Bamboo's long life makes it a Chinese symbol of long life, while in India it is a symbol of friendship. Its rare blossoming has led to the flowers' being regarded as a sign of impending famine.

Several Asian cultures, including that of the Andaman Islands, believe that humanity emerged from a bamboo stem. Malaysian legends include the story of a man who dreams of a beautiful woman while sleeping under a bamboo plant; he wakes up and breaks the bamboo stem, discovering the woman inside. In the Philippines, bamboo crosses are used as a good luck charm by farmers. In Japan, a bamboo forest sometimes surrounds a Shinto shrine as part of a sacred barrier against evils. Also, bamboo is considered second in the rank in the order of "Matsu (pine wood), Take (bamboo), Ume (sometimes translated as apricot or plum)" and this order is used when ordering a sushi course or getting a room in a traditional Ryokan inn. Hawaiian bamboo ('ohe) is a kinolau or body form of the Polynesian creator god Kane.

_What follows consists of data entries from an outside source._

(** [json.dump(value, f)] into a file opened for writing.  After a
    successful dump the file loads back as [value]; a failed write
    raises and leaves the file as the failure says. *)
Definition write_json (E : env) (file : path) (value : json) : M unit :=
  emit (EvWrite file) ;;;
  match write_fails E file with
  | Some failure =>
      fun st =>
        (Raise (wf_exn failure),
         match wf_left failure with
         | None => st
         | Some content =>
             mk_state (PyDict.set path_eqb (json_files st) file content)
                      (trace st) (self_results st)
         end)
  | None =>
      fun st =>
        (Return tt,
         mk_state (PyDict.set path_eqb (json_files st) file (Return value))
                  (trace st) (self_results st))
  end.

(* ================================================================= *)
(** ** pdf_extractor.py *)

Module PDFExtractor.
Section Extractor.
Variable E : env.
(** [self.max_pages]: [None] for all pages. *)
Variable max_pages : option Z.

(** [min(self.max_pages, num_pages) if self.max_pages else num_pages]:
    both [None] and [0] are falsy. *)
Definition pages_to_extract (num_pages : Z) : Z :=
  match max_pages with
  | Some m => if (m =? 0)%Z then num_pages else Z.min m num_pages
  | None => num_pages
  end.

(** The loop [for i in range(pages_to_extract)], over the indices
    still to visit. *)
Fixpoint extract_loop (pages : list page) (indices : list nat)
         (text_content : list str) : outcome (list str) :=
  match indices with
  | [] => Return text_content
  | i :: rest =>
      match nth_error pages i with
      | None => Raise (mk_exn IndexError (lit "sequence index out of range"))
      | Some pg =>
          text <~ page_extract_text pg ;;
          extract_loop pages rest
            (if truthy (strip text) then text_content ++ [text]
             else text_content)
      end
  end.

(** [PDFExtractor.extract_text].  The handler of its [try] logs
    and raises the exception again, so it is left out. *)
Definition extract_text (pdf_path : path) : M str :=
  emit (EvExtractText pdf_path) ;;;
  if negb (path_exists E pdf_path) then
    raise (mk_exn FileNotFoundError
             (lit "PDF file not found: " ++ path_str pdf_path))
  else
    reader <- lift (open_pdf E pdf_path) ;;
    let num_pages := Z.of_nat (length (reader_pages reader)) in
    if (num_pages =? 0)%Z then
      raise (mk_exn ValueError
               (lit "PDF has no pages: " ++ path_str pdf_path))
    else
      text_content <-
        lift (extract_loop (reader_pages reader)
                (seq 0 (Z.to_nat (pages_to_extract num_pages))) []) ;;
      match text_content with
      | [] =>
          raise (mk_exn ValueError
                   (lit "No readable text found in PDF: "
                    ++ path_str pdf_path))
      | _ :: _ => ret (join [ch_newline] text_content)
      end.

(** [PDFExtractor.extract_metadata]: every failure becomes the
    [error] dictionary. *)
Definition extract_metadata (pdf_path : path) : M metadata :=
  emit (EvExtractMetadata pdf_path) ;;;
  try_except
    (reader <- lift (open_pdf E pdf_path) ;;
     let metadata :=
       match reader_metadata reader with
       | Some d => d
       | None => []
       end in
     file_size <- lift (stat_size E pdf_path) ;;
     ret (MetaInfo
            (PyDict.get_default PyStr.eqb metadata (lit "/Title") (lit "Unknown"))
            (PyDict.get_default PyStr.eqb metadata (lit "/Author") (lit "Unknown"))
            (Z.of_nat (length (reader_pages reader)))
            file_size))
    (fun e => ret (MetaError (exn_str e))).
End Extractor.
End PDFExtractor.

(* ================================================================= *)
(** ** llm_pipeline.py *)

Module PDFAnalysisPipeline.
Section Pipeline.
Variable E : env.

(** [str(v)] for a decoded JSON value: a string is itself, any
    other value prints as its [repr]. *)
Definition py_str (v : json) : str :=
  match v with
  | JStr s => s
  | _ => py_repr E v
  end.

(** [self.llm.invoke(prompt)] *)
Definition invoke (prompt : str) : M str :=
  fun st =>
    (llm_invoke E (trace st) prompt,
     mk_state (json_files st) (trace st ++ [EvInvoke prompt])
              (self_results st)).

(** The prompt template of [generate_topic_and_summary], with its
    two fields filled in. *)
Definition format_prompt (text : str) (max_length : Z) : str :=
  [ch_newline] ++ lit "            Analyze the following document text and provide:
1. A single-word or 2-3 word topic category
2. A brief summary in " ++ str_of_int max_length ++ lit " words

Format your response as JSON with keys "
  ++ [ch_dquote] ++ lit "topic" ++ [ch_dquote] ++ lit " and "
  ++ [ch_dquote] ++ lit "summary" ++ [ch_dquote] ++ lit ".

Text:
" ++ text ++ lit "

JSON Response:
            ".

Definition analysis_dict := list (str * str).

(** The free-text result at the end of [_parse_response]. *)
Definition fallback (response : str) : analysis_dict :=
  let lines := split ch_newline (strip response) in
  [ (lit "topic", lit "Uncategorized");
    (lit "summary", take 200 (join [ch_space] lines)) ].

(** [PDFAnalysisPipeline._parse_response].  Only a
    [json.JSONDecodeError] is handled; [parsed.get] on a value that
    is no dictionary raises [AttributeError]. *)
Definition _parse_response (response : str) : outcome analysis_dict :=
  let json_start := find "{" response in
  let json_end := (rfind "}" response + 1)%Z in
  if (json_start >=? 0)%Z && (json_end >? json_start)%Z then
    let json_str := slice json_start json_end response in
    match json_loads E json_str with
    | Return (JDict parsed) =>
        Return
          [ (lit "topic",
             strip (py_str (jget_default parsed (lit "topic")
                              (JStr (lit "Uncategorized")))));
            (lit "summary",
             strip (take 200
                      (py_str (jget_default parsed (lit "summary")
                                 (JStr []))))) ]
    | Return parsed => Raise (no_attribute parsed "get")
    | Raise e =>
        if is_JSONDecodeError e then Return (fallback response)
        else Raise e
    end
  else Return (fallback response).

(** [PDFAnalysisPipeline.generate_topic_and_summary] *)
Definition generate_topic_and_summary (text : str) (max_length : Z)
  : M analysis_dict :=
  let truncated_text := slice 0 (Z.min (len text) 8000) text in
  try_except
    (let prompt := format_prompt truncated_text max_length in
     response <- invoke prompt ;;
     result <- lift (_parse_response response) ;;
     ret result)
    (fun e =>
       ret [ (lit "topic", lit "Uncategorized");
             (lit "summary", lit "Failed to process");
             (lit "error", exn_str e) ]).

Definition entities_prompt (truncated_text : str) : str :=
  lit "Extract 3-5 key concepts or entities from this text. 
Return as a JSON array of strings.

Text: " ++ truncated_text ++ lit "

JSON Array:".

(** [PDFAnalysisPipeline.extract_key_entities] *)
Definition extract_key_entities (text : str) : M json :=
  let truncated_text := slice 0 (Z.min (len text) 8000) text in
  let prompt := entities_prompt truncated_text in
  try_except
    (response <- invoke prompt ;;
     let json_start := find "[" response in
     let json_end := (rfind "]" response + 1)%Z in
     if (json_start >=? 0)%Z && (json_end >? json_start)%Z then
       lift (json_loads E (slice json_start json_end response))
     else ret (JList []))
    (fun e => ret (JList [])).
End Pipeline.
End PDFAnalysisPipeline.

In Chinese culture, the bamboo (竹), along with mei (梅, the same tree as Japanese ume), orchids (蘭), and chrysanthemum (菊) are all held in high esteem and are collectively referred as the "the four of great nobility" (四君子). Each plant represents a particular aspect of a noble person in Confucian ideology. The four plants are commonly mentioned together as "mei2 lan2 zhu2 ju2" (梅蘭竹菊).